The closing prayer for the Seung Hwa Ceremony was given by Rev. Kil Hwan Kim, the regional director for the church in New Jersey, where Larry and his family resided. Red carnations were placed on top of the casket by family members as final farewell and the casket was carried to the hearse by relatives (Mickey Stewart, Chris Parker, Paul Parker, Michael Parker) and friends (David Ferraro, Robert Passalacqua, Tom Peterson, Bill Hilbert).

At the Won Jeun site in Sleepy Hollow Cemetery, Kyle Toffey lead the congregation in the Opening Prayer, after which Rev.
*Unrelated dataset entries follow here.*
Lemma quot_log2_le_6 (a b : Z) :
  0 < a -> 0 < b -> a <= 100 * b -> quot_log2 a b <= 6.
Proof.
  intros Ha Hb Hab.
  destruct (Z_le_gt_dec (quot_log2 a b) 6) as [|Hr]; [assumption|exfalso].
  pose proof (quot_log2_spec a b 0 Ha Hb ltac:(lia) ltac:(lia)) as [L _].
  pose proof (pow2_le_mono 7 (0 + quot_log2 a b) ltac:(lia)) as P.
  change (2 ^ 7) with 128 in P. change (2 ^ 0) with 1 in L. nia.
Qed.

Lemma quot_log2_ge_m64 (a b : Z) :
  0 < a -> 0 < b < 2 ^ 64 -> - 64 <= quot_log2 a b.
Proof.
  intros Ha Hb.
  destruct (Z_le_gt_dec (- 64) (quot_log2 a b)) as [|Hr]; [assumption|exfalso].
  pose proof (quot_log2_spec a b (- quot_log2 a b) Ha ltac:(lia) ltac:(lia)
                ltac:(lia)) as [_ U].
  replace (- quot_log2 a b + quot_log2 a b + 1) with 1 in U by lia.
  pose proof (pow2_le_mono 65 (- quot_log2 a b) ltac:(lia)) as P.
  change (2 ^ 1) with 2 in U.
  assert (2 ^ 65 = 2 * 2 ^ 64) by reflexivity.
  nia.
Qed.

(** The shape of the quotient of a percentage: [0 < a <= 100 * b]. *)
Lemma divide_pos_percent (a b : Z) :
  0 < a -> 0 < b < 2 ^ 64 -> a <= 100 * b ->
  exists m e,
    divide_pos a b = (m, e) /\
    - 1074 <= e < 0 /\
    2 ^ 52 <= m < 2 ^ 53 /\
    m <= 100 * 2 ^ (- e) /\
    Z.abs (m * b - a * 2 ^ (- e)) * 2 ^ 53 <= a * 2 ^ (- e).
Proof.
  intros Ha Hb Hab.
  pose proof (quot_log2_le_6 a b Ha ltac:(lia) Hab) as R6.
  pose proof (quot_log2_ge_m64 a b Ha Hb) as R64.
  unfold divide_pos.
  set (r := quot_log2 a b) in *.
  assert (E : fexp prec emax (r + 1) = r - 52).
  { unfold fexp, emin, prec, emax. lia. }
  rewrite E. unfold quot_round.
  destruct (Z.leb_spec 0 (r - 52)) as [|_]; [lia|].
  set (k := - (r - 52)).
  assert (Hk : 46 <= k <= 116) by (unfold k; lia).
  pose proof (quot_log2_spec a b k Ha ltac:(lia) ltac:(lia)
                ltac:(fold r; unfold k; lia)) as [L U].
  fold r in L, U.
  replace (k + r) with 52 in L by (unfold k; lia).
  replace (k + r + 1) with 53 in U by (unfold k; lia).
  pose proof (pow2_pos k ltac:(lia)) as Pk.
  set (n := a * 2 ^ k) in *.
  pose proof (round_half_even_err n b ltac:(lia)) as Err.
  pose proof (round_half_even_ge n b (2 ^ 52) ltac:(lia) ltac:(lia)) as Lo.
  pose proof (round_half_even_le n b (2 ^ 53) ltac:(lia) ltac:(lia)) as Hi.
  pose proof (round_half_even_le n b (100 * 2 ^ k) ltac:(lia)
                ltac:(unfold n; nia)) as Hc.
  set (m := round_half_even n b) in *.
  assert (P52 : 2 ^ 53 = 2 * 2 ^ 52) by reflexivity.
  assert (Q52 : 0 < 2 ^ 52) by reflexivity.
  unfold prec.
  destruct (Z.eqb_spec m (2 ^ 53)) as [Em|Em].
  - exists (2 ^ (53 - 1)), (r - 52 + 1).
    replace (- (r - 52 + 1)) with (k - 1) by (unfold k; lia).
    assert (Pk1 : 2 ^ k = 2 * 2 ^ (k - 1)).
    { replace k with (1 + (k - 1)) at 1 by lia.
      rewrite pow2_add by lia. reflexivity. }
    change (53 - 1) with 52.
    pose proof (pow2_pos (k - 1) ltac:(lia)) as Pk'.
    repeat split; try lia; unfold n in *; nia.
  - exists m, (r - 52). fold k.
    repeat split; try lia; unfold n in *; nia.
Qed.

Lemma SF2Q_neg_exp (m e : Z) :
  0 < m -> e < 0 ->
  SF2Q (S754_finite false (Z.to_pos m) e) = m # Z.to_pos (2 ^ (- e)).
Proof.
  intros Hm He. destruct e as [|p|p]; try lia. destruct m as [|q|q]; try lia.
  simpl SF2Q. rewrite Pos2Z.opp_neg.
  rewrite <- Pos2Z.inj_pow. reflexivity.
Qed.

Lemma Qdiv_inject (a b : Z) :
  0 < b -> (inject_Z a / inject_Z b == a # Z.to_pos b)%Q.
Proof.
  intros Hb. rewrite Qmake_Qdiv. rewrite Z2Pos.id by lia. reflexivity.
Qed.

Lemma Q_upper (m P c : Z) : 0 < P -> m <= c * P -> (m # Z.to_pos P <= inject_Z c)%Q.
Proof.
  intros HP H. unfold Qle; simpl. rewrite Z2Pos.id by lia. lia.
Qed.

Lemma Q_rel_err (m P a b : Z) :
  0 < P -> 0 < b ->
  Z.abs (m * b - a * P) * 2 ^ 53 <= a * P ->
  (Qabs ((m # Z.to_pos P) - inject_Z a / inject_Z b)
     <= (inject_Z a / inject_Z b) * (1 # 2 ^ 53))%Q.
Proof.
  intros HP Hb H. rewrite (Qdiv_inject a b Hb).
  unfold Qle, Qabs, Qminus, Qplus, Qopp, Qmult; simpl.
  rewrite !Pos2Z.inj_mul, !Z2Pos.id by lia.
  change (Z.pos (2 ^ 53)) with (2 ^ 53).
  replace (m * b + - a * P) with (m * b - a * P) by lia.
  nia.
Qed.

Lemma digits2_pos_log2 (p : positive) :
  Z.pos (digits2_pos p) = Z.log2 (Z.pos p) + 1.
Proof.
  assert (S : forall q, digits2_pos q = Pos.size q).
  { induction q; simpl; congruence. }
  destruct p; simpl; rewrite ?S; lia.
Qed.

Lemma valid_binary_normal (s : bool) (m e : Z) :
  2 ^ 52 <= m < 2 ^ 53 -> - 1074 <= e <= 971 ->
  valid_binary prec emax (S754_finite s (Z.to_pos m) e) = true.
Proof.
  intros Hm He. assert (0 < m) by (change (2 ^ 52) with 4503599627370496 in Hm; lia).
  unfold valid_binary, bounded, canonical_mantissa.
  rewrite digits2_pos_log2, Z2Pos.id by lia.
  rewrite (Z.log2_unique m 52) by (change (Z.succ 52) with 53; lia).
  unfold fexp, emin, prec, emax.
  apply andb_true_intro; split; [apply Z.eqb_eq | apply Z.leb_le]; lia.
Qed.
(** * update-extensions.py: the GNOME Shell extension index updater

    A shallow embedding of
    [pkgs/desktops/gnome/extensions/update-extensions.py] and the
    properties of its components: the version selector, the content
    resolver, the paginated fetcher, the collision registry and the
    serializer.

    Conventions of the embedding.
    - A Python [str] is a [string]; a character above 127 stands for a
      non-ASCII code point.
    - A Python [int] is a [Z].
    - A [dict] whose iteration order reaches the output is an insertion
      ordered association list ([odict]); a [dict] that is only looked up
      or whose order does not matter is a [gmap]; a [set] is a [gset].
    - The outside world (the HTTP server, the [nix-prefetch-url] tool, the
      Nix store) is an [Env] of functions that give the answer of each
      call; the run itself is a state and exception monad over the event
      trace and the global [package_name_registry]. *)

From Stdlib Require Import ZArith String Ascii.
From stdpp Require Import gmap strings list pretty sorting.

Open Scope string_scope.
Open Scope list_scope.
Open Scope Z_scope.

(** ** Python primitives *)

Module Py.

(** [str(n)] for an [int]. *)
Definition str_of_int (n : Z) : string := pretty n.

(** [s.startswith(p)]. *)
Definition startswith (s p : string) : bool := String.prefix p s.

(** [s.replace(old, new)]: the occurrences of [old] are replaced from
    left to right without overlap.  [old] is not empty at any call site
    of the program. *)
Fixpoint replace_from (skip : nat) (old new s : string) : string :=
  match s with
  | EmptyString => EmptyString
  | String c s' =>
      match skip with
      | S k => replace_from k old new s'
      | O =>
          if String.prefix old s
          then new +:+ replace_from (String.length old - 1) old new s'
          else String c (replace_from 0 old new s')
      end
  end.

Definition replace (s old new : string) : string := replace_from 0 old new s.

(** [s.split(sep)] for a one character separator. *)
Fixpoint split (sep : ascii) (s : string) : list string :=
  match s with
  | EmptyString => [EmptyString]
  | String c s' =>
      if Ascii.eqb c sep then EmptyString :: split sep s'
      else match split sep s' with
           | [] => [String c EmptyString]
           | w :: ws => String c w :: ws
           end
  end.

(** The ASCII characters [str.strip()] removes: space, tab, line feed,
    vertical tab, form feed, carriage return and the separators
    0x1c-0x1f. *)
Definition is_space (c : ascii) : bool :=
  let n := nat_of_ascii c in
  ((n =? 32) || ((9 <=? n) && (n <=? 13)) || ((28 <=? n) && (n <=? 31)))%nat.

Fixpoint lstrip (s : string) : string :=
  match s with
  | EmptyString => EmptyString
  | String c s' => if is_space c then lstrip s' else s
  end.

Fixpoint rstrip (s : string) : string :=
  match s with
  | EmptyString => EmptyString
  | String c s' =>
      match rstrip s' with
      | EmptyString => if is_space c then EmptyString else String c EmptyString
      | r => String c r
      end
  end.

Definition strip (s : string) : string := rstrip (lstrip s).

(** [s.splitlines()]: lines end at line feed, carriage return (a
    carriage return followed by a line feed is one boundary), vertical
    tab, form feed and the separators 0x1c-0x1e; the boundaries are
    dropped and a final boundary opens no empty line.  The boundaries
    that are not ASCII (next line, line and paragraph separator) have no
    character of their own in a [string]. *)
Definition is_linebreak (c : ascii) : bool :=
  let n := nat_of_ascii c in
  (((10 <=? n) && (n <=? 13)) || ((28 <=? n) && (n <=? 30)))%nat.

Fixpoint splitlines_from (cur : string) (started : bool) (s : string) : list string :=
  match s with
  | EmptyString => if started then [cur] else []
  | String c s' =>
      if is_linebreak c then
        match s' with
        | String c' s'' =>
            if (Ascii.eqb c "013" && Ascii.eqb c' "010")%bool
            then cur :: splitlines_from EmptyString false s''
            else cur :: splitlines_from EmptyString false s'
        | EmptyString => [cur]
        end
      else splitlines_from (cur +:+ String c EmptyString) true s'
  end.

Definition splitlines (s : string) : list string :=
  splitlines_from EmptyString false s.

(** [max(xs, default=None)]. *)
Definition max_default (xs : list Z) : option Z :=
  match xs with
  | [] => None
  | x :: xs' => Some (foldl Z.max x xs')
  end.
Carol Pobanz, the New Jersey state leader, gave a short sermon. Speaking about how as a teacher in life, he continues to teach us even in his passing about life itself and how to live it with hope even in the midst of adversity. Rev. Kim again gave the Closing Prayer. The casket was then lowered, flowers were thrown into the burial site and representatives of his family and friends came up to place a shovel full of earth onto his casket. Everyone was then asked to forgive Larry if they had any resentment, anger or bitterness against him and they responded three times with a resounding "yes!" The casket was then entombed and we all gathered under the shade of nearby trees to take a little refreshment and have fellowship.